PROBLEM DESCRIPTION — Of all the lines in the material, how many carry the string "Hexp"? Respond with the number by itself.

INPUT RECORDS —
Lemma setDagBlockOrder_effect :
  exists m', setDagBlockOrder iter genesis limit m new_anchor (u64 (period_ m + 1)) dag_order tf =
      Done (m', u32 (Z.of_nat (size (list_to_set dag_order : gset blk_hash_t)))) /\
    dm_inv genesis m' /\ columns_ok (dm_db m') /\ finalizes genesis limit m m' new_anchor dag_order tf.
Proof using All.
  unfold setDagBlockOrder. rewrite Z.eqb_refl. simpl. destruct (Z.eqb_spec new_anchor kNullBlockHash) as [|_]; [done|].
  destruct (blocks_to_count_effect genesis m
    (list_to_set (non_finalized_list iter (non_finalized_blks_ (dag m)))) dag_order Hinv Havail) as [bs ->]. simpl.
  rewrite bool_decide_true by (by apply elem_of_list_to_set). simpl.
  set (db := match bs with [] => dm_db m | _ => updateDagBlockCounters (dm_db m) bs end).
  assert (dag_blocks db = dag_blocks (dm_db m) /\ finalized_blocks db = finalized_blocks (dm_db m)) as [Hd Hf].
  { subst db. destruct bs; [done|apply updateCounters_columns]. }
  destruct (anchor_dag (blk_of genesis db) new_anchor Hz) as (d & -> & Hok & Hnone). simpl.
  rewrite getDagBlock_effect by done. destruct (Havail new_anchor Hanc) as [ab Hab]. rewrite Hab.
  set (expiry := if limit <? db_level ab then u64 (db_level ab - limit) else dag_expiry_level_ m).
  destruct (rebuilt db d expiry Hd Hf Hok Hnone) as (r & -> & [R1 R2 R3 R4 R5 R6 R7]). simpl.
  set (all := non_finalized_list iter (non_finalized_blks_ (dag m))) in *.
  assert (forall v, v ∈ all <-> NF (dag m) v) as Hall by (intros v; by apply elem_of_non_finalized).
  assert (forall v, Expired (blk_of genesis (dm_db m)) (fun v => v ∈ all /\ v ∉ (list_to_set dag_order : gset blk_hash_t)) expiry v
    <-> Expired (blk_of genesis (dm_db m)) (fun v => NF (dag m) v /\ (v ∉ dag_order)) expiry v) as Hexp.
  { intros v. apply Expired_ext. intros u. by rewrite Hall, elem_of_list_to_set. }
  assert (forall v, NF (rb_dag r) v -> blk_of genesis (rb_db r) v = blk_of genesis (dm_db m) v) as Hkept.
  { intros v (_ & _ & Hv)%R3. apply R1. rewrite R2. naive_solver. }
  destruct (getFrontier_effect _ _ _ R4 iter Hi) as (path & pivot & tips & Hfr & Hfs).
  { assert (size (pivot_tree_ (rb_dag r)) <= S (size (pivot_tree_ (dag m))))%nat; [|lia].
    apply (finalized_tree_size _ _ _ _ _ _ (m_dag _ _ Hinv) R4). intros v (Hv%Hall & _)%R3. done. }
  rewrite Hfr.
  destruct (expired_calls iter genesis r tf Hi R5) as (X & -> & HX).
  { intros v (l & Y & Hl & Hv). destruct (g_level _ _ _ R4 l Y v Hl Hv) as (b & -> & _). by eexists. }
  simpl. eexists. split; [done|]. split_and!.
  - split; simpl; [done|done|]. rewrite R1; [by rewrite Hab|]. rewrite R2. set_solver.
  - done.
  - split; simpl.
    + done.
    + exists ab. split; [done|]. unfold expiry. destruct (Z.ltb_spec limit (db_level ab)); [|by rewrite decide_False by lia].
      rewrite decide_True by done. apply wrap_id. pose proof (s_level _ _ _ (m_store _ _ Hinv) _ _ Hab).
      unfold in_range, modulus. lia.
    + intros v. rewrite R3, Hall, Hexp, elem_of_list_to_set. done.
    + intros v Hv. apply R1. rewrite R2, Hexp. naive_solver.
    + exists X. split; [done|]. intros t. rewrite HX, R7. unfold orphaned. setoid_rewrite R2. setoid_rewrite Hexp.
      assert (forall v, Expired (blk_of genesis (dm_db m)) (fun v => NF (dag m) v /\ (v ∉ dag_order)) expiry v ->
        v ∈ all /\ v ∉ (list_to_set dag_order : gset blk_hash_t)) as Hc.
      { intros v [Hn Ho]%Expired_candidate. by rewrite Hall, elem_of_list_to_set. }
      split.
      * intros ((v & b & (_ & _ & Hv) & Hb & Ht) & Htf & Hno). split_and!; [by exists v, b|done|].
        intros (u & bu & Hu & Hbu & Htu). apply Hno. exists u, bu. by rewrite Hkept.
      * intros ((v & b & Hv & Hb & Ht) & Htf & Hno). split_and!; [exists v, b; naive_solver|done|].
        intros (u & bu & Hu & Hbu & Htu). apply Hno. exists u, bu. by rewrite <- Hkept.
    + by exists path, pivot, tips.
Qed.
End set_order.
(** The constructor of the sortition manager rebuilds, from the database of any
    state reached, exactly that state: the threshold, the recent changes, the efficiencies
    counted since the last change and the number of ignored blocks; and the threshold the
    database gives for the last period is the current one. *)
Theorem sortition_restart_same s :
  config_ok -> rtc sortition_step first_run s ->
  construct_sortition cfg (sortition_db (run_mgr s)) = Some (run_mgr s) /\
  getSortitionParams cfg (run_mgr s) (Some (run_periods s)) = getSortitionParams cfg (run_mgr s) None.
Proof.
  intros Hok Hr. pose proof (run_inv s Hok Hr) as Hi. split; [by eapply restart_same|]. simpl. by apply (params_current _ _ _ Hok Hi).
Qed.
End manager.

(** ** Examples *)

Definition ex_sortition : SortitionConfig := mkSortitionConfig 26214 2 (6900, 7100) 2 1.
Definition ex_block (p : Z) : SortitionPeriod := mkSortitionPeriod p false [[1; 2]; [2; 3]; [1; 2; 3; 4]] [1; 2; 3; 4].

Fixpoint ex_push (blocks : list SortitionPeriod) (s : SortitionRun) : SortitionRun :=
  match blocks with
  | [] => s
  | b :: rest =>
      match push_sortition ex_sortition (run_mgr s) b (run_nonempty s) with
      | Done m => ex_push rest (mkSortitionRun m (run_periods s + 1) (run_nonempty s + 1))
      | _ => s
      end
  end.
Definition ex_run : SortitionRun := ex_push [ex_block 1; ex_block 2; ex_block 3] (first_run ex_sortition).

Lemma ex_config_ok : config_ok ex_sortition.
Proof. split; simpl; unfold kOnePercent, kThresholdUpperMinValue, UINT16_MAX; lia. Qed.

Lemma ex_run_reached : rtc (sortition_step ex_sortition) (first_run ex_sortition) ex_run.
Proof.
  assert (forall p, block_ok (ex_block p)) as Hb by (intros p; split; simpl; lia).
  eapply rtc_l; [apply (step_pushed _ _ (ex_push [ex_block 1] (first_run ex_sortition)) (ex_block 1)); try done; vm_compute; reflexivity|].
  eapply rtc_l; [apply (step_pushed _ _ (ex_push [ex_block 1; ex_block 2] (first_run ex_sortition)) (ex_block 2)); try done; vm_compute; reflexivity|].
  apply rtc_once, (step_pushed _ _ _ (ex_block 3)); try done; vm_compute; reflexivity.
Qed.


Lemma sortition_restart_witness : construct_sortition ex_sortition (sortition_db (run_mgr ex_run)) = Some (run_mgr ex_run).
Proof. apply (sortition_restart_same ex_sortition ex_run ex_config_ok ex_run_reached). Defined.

==

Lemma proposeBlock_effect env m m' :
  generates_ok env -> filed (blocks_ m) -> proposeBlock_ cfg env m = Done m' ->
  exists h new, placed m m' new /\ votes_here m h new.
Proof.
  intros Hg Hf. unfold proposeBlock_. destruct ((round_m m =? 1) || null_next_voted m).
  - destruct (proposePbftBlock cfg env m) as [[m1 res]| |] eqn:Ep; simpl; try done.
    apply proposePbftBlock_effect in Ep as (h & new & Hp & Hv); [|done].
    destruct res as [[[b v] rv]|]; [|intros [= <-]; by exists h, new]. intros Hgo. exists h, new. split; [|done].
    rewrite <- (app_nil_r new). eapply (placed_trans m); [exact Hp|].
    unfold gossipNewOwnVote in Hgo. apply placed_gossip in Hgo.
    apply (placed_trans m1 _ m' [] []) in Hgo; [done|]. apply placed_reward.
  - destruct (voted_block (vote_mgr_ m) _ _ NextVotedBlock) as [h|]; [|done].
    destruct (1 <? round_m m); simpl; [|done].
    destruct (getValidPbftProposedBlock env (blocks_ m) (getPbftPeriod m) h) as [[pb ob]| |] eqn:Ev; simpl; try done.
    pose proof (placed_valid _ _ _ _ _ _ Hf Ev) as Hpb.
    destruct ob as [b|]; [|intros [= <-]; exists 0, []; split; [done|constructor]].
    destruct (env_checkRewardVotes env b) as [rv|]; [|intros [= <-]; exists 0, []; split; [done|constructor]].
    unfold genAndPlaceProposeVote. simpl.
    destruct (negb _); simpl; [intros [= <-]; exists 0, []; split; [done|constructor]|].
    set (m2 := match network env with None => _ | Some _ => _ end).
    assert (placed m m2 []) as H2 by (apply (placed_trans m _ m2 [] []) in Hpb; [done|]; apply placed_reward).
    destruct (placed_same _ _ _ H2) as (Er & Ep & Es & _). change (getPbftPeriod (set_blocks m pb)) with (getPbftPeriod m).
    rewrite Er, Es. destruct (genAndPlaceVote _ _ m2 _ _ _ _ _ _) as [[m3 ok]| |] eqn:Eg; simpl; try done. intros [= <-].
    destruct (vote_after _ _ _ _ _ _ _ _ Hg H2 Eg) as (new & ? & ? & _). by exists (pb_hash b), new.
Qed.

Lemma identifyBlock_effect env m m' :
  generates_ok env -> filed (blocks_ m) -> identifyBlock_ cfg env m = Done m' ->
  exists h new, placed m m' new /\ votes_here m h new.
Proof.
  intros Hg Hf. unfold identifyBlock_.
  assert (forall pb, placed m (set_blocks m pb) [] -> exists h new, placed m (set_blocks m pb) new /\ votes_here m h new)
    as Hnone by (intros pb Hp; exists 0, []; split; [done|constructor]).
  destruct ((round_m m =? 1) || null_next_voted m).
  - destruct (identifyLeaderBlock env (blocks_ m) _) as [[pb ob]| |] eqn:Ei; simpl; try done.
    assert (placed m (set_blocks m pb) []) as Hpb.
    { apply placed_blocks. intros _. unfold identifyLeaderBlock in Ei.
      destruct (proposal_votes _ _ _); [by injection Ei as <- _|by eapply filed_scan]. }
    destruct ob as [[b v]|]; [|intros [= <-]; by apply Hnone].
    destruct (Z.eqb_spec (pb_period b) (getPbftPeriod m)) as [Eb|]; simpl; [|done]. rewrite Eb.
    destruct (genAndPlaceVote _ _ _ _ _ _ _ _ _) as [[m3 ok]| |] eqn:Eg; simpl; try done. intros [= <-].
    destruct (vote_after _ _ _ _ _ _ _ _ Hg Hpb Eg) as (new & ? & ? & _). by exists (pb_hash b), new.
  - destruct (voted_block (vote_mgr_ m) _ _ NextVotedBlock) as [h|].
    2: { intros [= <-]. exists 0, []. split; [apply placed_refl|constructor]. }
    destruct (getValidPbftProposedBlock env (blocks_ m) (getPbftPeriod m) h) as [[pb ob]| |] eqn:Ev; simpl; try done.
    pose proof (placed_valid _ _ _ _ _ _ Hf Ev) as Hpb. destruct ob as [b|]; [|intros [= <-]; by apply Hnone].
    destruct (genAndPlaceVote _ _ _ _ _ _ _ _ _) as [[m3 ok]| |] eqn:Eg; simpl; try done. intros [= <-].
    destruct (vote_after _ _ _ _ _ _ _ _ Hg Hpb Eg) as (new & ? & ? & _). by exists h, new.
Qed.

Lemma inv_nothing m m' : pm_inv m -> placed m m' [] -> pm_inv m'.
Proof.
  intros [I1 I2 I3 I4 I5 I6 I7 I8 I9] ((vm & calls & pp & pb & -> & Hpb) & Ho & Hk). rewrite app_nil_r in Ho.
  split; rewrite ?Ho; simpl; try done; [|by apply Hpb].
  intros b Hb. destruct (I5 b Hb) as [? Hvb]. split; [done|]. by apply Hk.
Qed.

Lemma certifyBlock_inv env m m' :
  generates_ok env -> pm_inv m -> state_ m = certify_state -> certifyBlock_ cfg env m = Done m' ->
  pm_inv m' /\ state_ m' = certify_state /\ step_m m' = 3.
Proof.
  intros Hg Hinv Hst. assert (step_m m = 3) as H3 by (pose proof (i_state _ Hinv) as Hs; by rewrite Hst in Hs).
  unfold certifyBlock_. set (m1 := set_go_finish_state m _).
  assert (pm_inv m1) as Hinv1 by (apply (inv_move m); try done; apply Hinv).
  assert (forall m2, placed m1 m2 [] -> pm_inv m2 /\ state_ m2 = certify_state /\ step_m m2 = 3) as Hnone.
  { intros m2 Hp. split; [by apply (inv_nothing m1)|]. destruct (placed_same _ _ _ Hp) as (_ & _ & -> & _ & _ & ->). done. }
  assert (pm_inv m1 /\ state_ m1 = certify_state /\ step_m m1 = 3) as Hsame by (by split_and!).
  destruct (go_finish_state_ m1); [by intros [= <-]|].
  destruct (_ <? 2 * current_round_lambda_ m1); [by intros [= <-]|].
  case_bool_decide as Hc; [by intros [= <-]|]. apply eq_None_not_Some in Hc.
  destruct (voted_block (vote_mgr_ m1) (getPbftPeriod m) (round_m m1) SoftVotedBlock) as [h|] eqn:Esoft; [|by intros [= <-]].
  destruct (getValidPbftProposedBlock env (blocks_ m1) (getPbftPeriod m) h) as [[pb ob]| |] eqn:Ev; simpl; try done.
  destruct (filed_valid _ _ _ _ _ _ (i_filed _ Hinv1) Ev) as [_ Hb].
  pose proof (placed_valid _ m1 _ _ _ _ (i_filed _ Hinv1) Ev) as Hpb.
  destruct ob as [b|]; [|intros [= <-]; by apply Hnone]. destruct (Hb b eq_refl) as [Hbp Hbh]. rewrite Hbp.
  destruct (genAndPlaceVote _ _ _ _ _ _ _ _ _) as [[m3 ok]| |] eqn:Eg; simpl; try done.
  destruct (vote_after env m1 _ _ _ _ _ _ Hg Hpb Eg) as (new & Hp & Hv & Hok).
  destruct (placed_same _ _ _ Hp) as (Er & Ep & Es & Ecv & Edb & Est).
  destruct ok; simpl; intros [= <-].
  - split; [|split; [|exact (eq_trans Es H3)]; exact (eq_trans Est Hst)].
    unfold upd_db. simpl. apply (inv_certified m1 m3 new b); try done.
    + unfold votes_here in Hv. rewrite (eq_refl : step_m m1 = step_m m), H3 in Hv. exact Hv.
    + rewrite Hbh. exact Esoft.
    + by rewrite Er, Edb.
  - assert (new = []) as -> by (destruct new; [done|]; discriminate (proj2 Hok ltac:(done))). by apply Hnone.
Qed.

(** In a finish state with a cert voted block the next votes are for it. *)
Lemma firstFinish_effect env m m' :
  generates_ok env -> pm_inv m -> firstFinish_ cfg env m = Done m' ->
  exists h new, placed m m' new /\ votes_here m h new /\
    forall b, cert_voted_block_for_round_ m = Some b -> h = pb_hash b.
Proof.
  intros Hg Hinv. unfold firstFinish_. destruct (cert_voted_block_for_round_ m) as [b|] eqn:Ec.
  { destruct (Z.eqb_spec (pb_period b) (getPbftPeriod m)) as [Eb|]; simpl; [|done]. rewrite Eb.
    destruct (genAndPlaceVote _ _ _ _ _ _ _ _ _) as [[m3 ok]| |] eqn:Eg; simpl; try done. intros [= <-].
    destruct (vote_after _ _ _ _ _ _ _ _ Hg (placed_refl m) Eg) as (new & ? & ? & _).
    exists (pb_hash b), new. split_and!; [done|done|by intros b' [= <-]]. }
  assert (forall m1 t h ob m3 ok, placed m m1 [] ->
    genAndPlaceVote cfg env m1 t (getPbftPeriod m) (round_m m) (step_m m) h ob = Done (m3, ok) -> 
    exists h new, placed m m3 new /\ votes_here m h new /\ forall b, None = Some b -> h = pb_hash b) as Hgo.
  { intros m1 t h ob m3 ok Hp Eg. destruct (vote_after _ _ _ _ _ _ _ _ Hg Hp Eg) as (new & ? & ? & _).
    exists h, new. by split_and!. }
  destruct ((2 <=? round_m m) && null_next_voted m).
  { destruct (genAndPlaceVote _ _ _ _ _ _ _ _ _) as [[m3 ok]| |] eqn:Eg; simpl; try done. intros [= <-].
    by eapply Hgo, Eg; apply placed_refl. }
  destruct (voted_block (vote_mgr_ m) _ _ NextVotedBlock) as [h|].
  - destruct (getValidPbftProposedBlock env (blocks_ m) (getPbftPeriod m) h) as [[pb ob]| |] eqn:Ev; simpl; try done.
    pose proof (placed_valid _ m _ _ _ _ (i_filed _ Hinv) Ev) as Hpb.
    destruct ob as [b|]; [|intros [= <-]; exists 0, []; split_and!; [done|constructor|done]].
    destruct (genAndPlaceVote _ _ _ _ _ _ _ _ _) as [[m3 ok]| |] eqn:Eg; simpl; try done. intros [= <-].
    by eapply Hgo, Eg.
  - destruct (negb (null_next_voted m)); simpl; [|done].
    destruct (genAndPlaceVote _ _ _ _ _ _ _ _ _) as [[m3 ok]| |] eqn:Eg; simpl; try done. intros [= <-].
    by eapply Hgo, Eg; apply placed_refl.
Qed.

REPLY TO THE TASK — 4